> _Task item_
In the records below, find the line with "addTimer iv sub hb l = Ret l' ->" and the line with "unfold addTimer. destruct"; return exactly those lines and every line between them.

> _Input_

=-=-=-=-=

Lemma enqueue_value w p t b :
  uri_of c p = uri -> w <> b ->
  hoare (since w) (enqueue (DataValue (t_prefix c) p t (JsonIetfVal b))) (fun _ => since b) changed.
Proof.
  intros Hp Hb. apply hoare_modify. intros s (vs & E & Hc & Hl). exists (vs ++ [b]). simpl.
  rewrite values_of_snoc, E. unfold values_of at 1. simpl. rewrite decide_True by done.
  split_and!; [by rewrite app_assoc|by eapply (changing_snoc (w0 :: vs))|]. by rewrite app_comm_cons, last_snoc.
Qed.

Definition same_maps (l l' : locals) : Prop :=
  ticker_map l' = ticker_map l /\ onChangeMap l' = onChangeMap l.

#[export] Instance same_maps_preorder : PreOrder same_maps.
Proof. split; [done|]. intros ??? [] []. split; congruence. Qed.

Lemma tick_all_hoare ctx ticks l :
  (forall i, i ∈ ticks -> uri_of c (s_Path (ti_sub i)) = uri ->
     s_SuppressRedundant (ti_sub i) = true /\ heartbeat i = false) ->
  hoare (since (cache l)) (tick_all tl c ctx ticks l)
    (fun o s => match o with Some l' => since (cache l') s /\ same_maps l l' | None => changed s end) changed.
Proof.
  revert l. induction ticks as [|i ticks IH]; intros l Hi; simpl; [by apply hoare_ret|].
  assert (forall l', hoare (since (cache l')) (tick_all tl c ctx ticks l')
    (fun o s => match o with Some l'' => since (cache l'') s /\ same_maps l' l'' | None => changed s end) changed) as IH'.
  { intros l'. apply IH. intros j Hj. apply Hi. by right. }
  eapply hoare_catch; [apply Get_hoare| |intros e; apply hoare_ret; apply since_changed|apply since_changed].
  intros v s [Hs [b ->]]. revert s Hs. eapply hoare_bind; [apply now_hoare|]. intros t. simpl.
  destruct (decide (uri_of c (s_Path (ti_sub i)) = uri)) as [Hu|Hu].
  - destruct (Hi i ltac:(by left) Hu) as [-> ->]. rewrite Hu. simpl. fold (cache l).
    case_bool_decide as Hb; [apply IH'|].
    eapply hoare_bind; [by apply enqueue_value|]. intros []. simpl.
    eapply hoare_weaken; [| |done|apply (IH' (with_cache uri b l))]; [by intros s; rewrite cache_with_eq|].
    by intros [l'|] s; [intros [? ?]|].
  - destruct (_ && _ && _); [apply IH'|].
    eapply hoare_bind; [apply enqueue_other; unfold values_of; simpl; by rewrite decide_False|]. intros []. simpl.
    eapply hoare_weaken; [| |done|apply (IH' (with_cache (uri_of c (s_Path (ti_sub i))) b l))];
      [by intros s; rewrite cache_with_ne|]. by intros [l'|] s; [intros [? ?]|].
Qed.

(** *** The events of a stream *)

Definition redundant_inv (st : stream) s : Prop :=
  suppressed_only c uri (vars st) /\ exists w, since w s /\ (main st <> Returned -> w = cache (vars st)).

Lemma inv_changed st s : redundant_inv st s -> changed s.
Proof. intros (_ & w & Hs & _). by exists w. Qed.

(** Enqueueing something else, and then changing what does not matter. *)
Lemma other_hoare {A} v (st : stream) (k : unit -> M A) Q :
  values_of c uri [v] = [] -> hoare (redundant_inv st) (k tt) Q changed ->
  hoare (redundant_inv st) (enqueue v ≫= k) Q changed.
Proof.
  intros Hv Hk s (Hsup & w & Hs & Hw). unfold mbind, SE_bind. simpl. apply Hk. split; [done|]. exists w. split; [|done].
  by apply (since_other w v s).
Qed.

Lemma fatal_hoare {A} msg (st : stream) (k : unit -> M A) Q :
  hoare (redundant_inv st) (k tt) Q changed ->
  hoare (redundant_inv st) (enqueFatalMsgTranslib tl msg ≫= k) Q changed.
Proof.
  intros Hk s (Hsup & w & Hs & Hw). unfold mbind, SE_bind. simpl. apply Hk. split; [done|]. exists w. split; [|done].
  eapply (since_other w _ s); [reflexivity|reflexivity|exact Hs].
Qed.

Lemma inv_moves st st' :
  vars st' = vars st -> (main st' <> Returned -> main st <> Returned) ->
  forall s, redundant_inv st s -> redundant_inv st' s.
Proof.
  intros Hv Hm s (Hsup & w & Hs & Hw). unfold redundant_inv. rewrite Hv. split; [done|]. exists w.
  split; [done|]. intros Hr. by apply Hw, Hm.
Qed.

Lemma on_item_hoare uo v sd st : hoare (redundant_inv st) (on_item tl c uo v sd st) redundant_inv changed.
Proof.
  unfold on_item. destruct (sr_IsTerminated v).
  { apply fatal_hoare. eapply hoare_bind.
    - apply (hoare_lift _ _ (fun st' s => redundant_inv st' s)); [|apply inv_changed].
      intros s st' Hs Hc. unfold close_channel in Hc. destruct (channel_closed st); [done|]. injection Hc as <-.
      by eapply inv_moves.
    - intros st'. apply hoare_ret. intros s. by eapply inv_moves. }
  intros s Hs. assert (values_of c uri [{| Prefix := t_prefix c; VPath := onChangeMap (vars st) !! sr_PathName v;
    Timestamp := sr_Timestamp v; Val := Some (JsonIetfVal (json_Compact tl (sr_Response v)));
    SyncResponse := false; Fatal := "" |}] = []) as Hv.
  { unfold values_of. simpl. destruct (onChangeMap (vars st) !! _) as [p|] eqn:Ep; [|done].
    destruct Hs as ((_ & Ho) & _). by rewrite decide_False by by eapply Ho. }
  revert s Hs. assert (hoare (redundant_inv st)
    (if sr_SyncComplete v && negb sd then st ← lift (synced_Done st); mret (with_subscriber (Some true) st) else mret st)
    redundant_inv changed) as Hk.
  { destruct (_ && _); [|by apply hoare_ret]. eapply hoare_bind.
    - apply (hoare_lift _ _ (fun st' s => redundant_inv st' s)); [|apply inv_changed].
      intros s st' Hs Hc. unfold synced_Done in Hc. destruct (synced st); [done|]. injection Hc as <-. by eapply inv_moves.
    - intros st'. apply hoare_ret. intros s. by eapply inv_moves. }
  destruct (uo && negb sd); [intros s Hs; exact (Hk s Hs)|by apply other_hoare].
Qed.

Lemma tick_hoare ctx interval st :
  main st = Looping ->
  hoare (redundant_inv st)
    (o ← tick_all tl c ctx (default [] (ticker_map (vars st) !! interval)) (vars st);
     match o with Some l => mret (with_vars l st) | None => mret (main_returns st) end) redundant_inv changed.
Proof.
  intros Hm s (Hsup & w & Hs & Hw). rewrite Hw in Hs by by rewrite Hm. revert s Hs.
  eapply hoare_bind; [apply tick_all_hoare|].
  - intros [sub hb] Hi Hu. destruct (ticker_map (vars st) !! interval) as [infos|] eqn:E; [|by apply elem_of_nil in Hi].
    simpl in *. eapply Hsup; [|exact Hu]. by exists infos.
  - intros [l|]; apply hoare_ret; intros s.
    + intros [Hs [Ht Ho]]. split; [|by exists (cache l)]. destruct Hsup as [H1 H2]. split; simpl.
      * intros sub hb iv (infos & Hin & Hi). rewrite Ht in Hin. eapply H1. by exists infos.
      * intros u p. rewrite Ho. apply H2.
    + intros [w' Hs]. split; [done|]. by exists w'.
Qed.

Lemma stream_event_hoare ctx uo e st : hoare (redundant_inv st) (stream_event tl c ctx uo e st) redundant_inv changed.
Proof.
  destruct e as [v| | | |k| |]; simpl.
  - destruct (subscriber st); [apply on_item_hoare|by apply hoare_ret].
  - by apply hoare_ret.
  - destruct (subscriber st); apply hoare_ret; [|done]. by apply inv_moves.
  - destruct (main st) eqn:Em; [|by apply hoare_ret..]. case_decide; [|by apply hoare_ret].
    intros s (Hsup & w & Hs & Hw). unfold send_sync, mbind, SE_bind. simpl. split; [done|]. exists w.
    split; [eapply (since_other w _ s); [reflexivity|reflexivity|exact Hs]|]. intros _. apply Hw. by rewrite Em.
  - destruct (main st) eqn:Em; [by apply hoare_ret| |by apply hoare_ret].
    destruct (cases (vars st) !! k); [by apply tick_hoare|by apply hoare_ret].
  - apply hoare_lift; [|apply inv_changed]. intros s st' Hs Hc. unfold close_channel in Hc.
    destruct (channel_closed st); [done|]. injection Hc as <-. by eapply inv_moves.
  - destruct (main st); [by apply hoare_ret| |by apply hoare_ret].
    destruct (channel_closed st); apply hoare_ret; [|done]. by apply inv_moves.
Qed.

Lemma run_stream_hoare ctx uo es st : hoare (redundant_inv st) (run_stream tl c ctx uo es st) redundant_inv changed.
Proof.
  revert st. induction es as [|e es IH]; intros st; simpl; [by apply hoare_ret|].
  eapply hoare_bind; [apply stream_event_hoare|exact IH].
Qed.
End Redundant.

Lemma addTimer_keeps iv sub hb l l' :
  addTimer iv sub hb l = Ret l' ->
  valueCache l' = valueCache l /\ onChangeMap l' = onChangeMap l /\
  forall sub' hb' iv', ticking sub' hb' iv' l' -> ticking sub' hb' iv' l \/ (sub' = sub /\ hb' = hb).
Proof.
  unfold addTimer. destruct (ticker_map l !! iv) as [ts|] eqn:E; [|destruct (iv <=? 0)%Z; [done|]]; intros [= <-];
    (split_and!; [done|done|]); intros sub' hb' iv' (infos & Hi & Hin); simpl in Hi;
    (destruct (decide (iv = iv')) as [<-|Hne];
      [rewrite lookup_insert_eq in Hi; injection Hi as <-|rewrite lookup_insert_ne in Hi by done; left; by exists infos]).
  - apply elem_of_app in Hin as [Hin|Hin%list_elem_of_singleton]; [left; by exists ts|right]. by injection Hin as -> ->.
  - apply list_elem_of_singleton in Hin. right. by injection Hin as -> ->.
Qed.

Section Redundant_start.
Context `{RangeOrder} {Version : Type} (tl : translib Version) (c : TranslClient) (uri : string).
Implicit Types s : tstate Version.

(** A subscription whose redundant values must be suppressed. *)
Definition only_suppressed (sub : Subscription) : Prop :=
  uri_of c (s_Path sub) = uri -> s_Mode sub = SAMPLE /\ s_SuppressRedundant sub = true /\ s_HeartbeatInterval sub = 0%Z.

Context (base : list string).

(** The cache holds the last value sent. *)
Definition start_inv (l : locals) s : Prop :=
  suppressed_only c uri l /\ exists vs, values_of c uri (enqueued s) = base ++ vs /\ valueCache l !! uri = last vs.

Lemma start_moves l l' s s' :
  enqueued s' = enqueued s -> valueCache l' = valueCache l -> onChangeMap l' = onChangeMap l ->
  (forall sub hb iv, ticking sub hb iv l' -> ticking sub hb iv l \/
     (uri_of c (s_Path sub) = uri -> s_SuppressRedundant sub = true /\ hb = false)) ->
  start_inv l s -> start_inv l' s'.
Proof.
  intros He Hv Ho Ht [[H1 H2] (vs & Hvs & Hl)]. split.
  - split; [|intros u p; rewrite Ho; apply H2]. intros sub hb iv [Hi|Hi]%Ht Hu; [by eapply H1|auto].
  - exists vs. by rewrite He, Hv.
Qed.

Abbreviation started := (fun (o : option locals) s => match o with Some l => start_inv l s | None => True end).
Abbreviation any := (fun _ : tstate Version => True).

=-=-=-=-=

> _Task solution_
  addTimer iv sub hb l = Ret l' ->
  valueCache l' = valueCache l /\ onChangeMap l' = onChangeMap l /\
  forall sub' hb' iv', ticking sub' hb' iv' l' -> ticking sub' hb' iv' l \/ (sub' = sub /\ hb' = hb).
Proof.
  unfold addTimer. destruct (ticker_map l !! iv) as [ts|] eqn:E; [|destruct (iv <=? 0)%Z; [done|]]; intros [= <-];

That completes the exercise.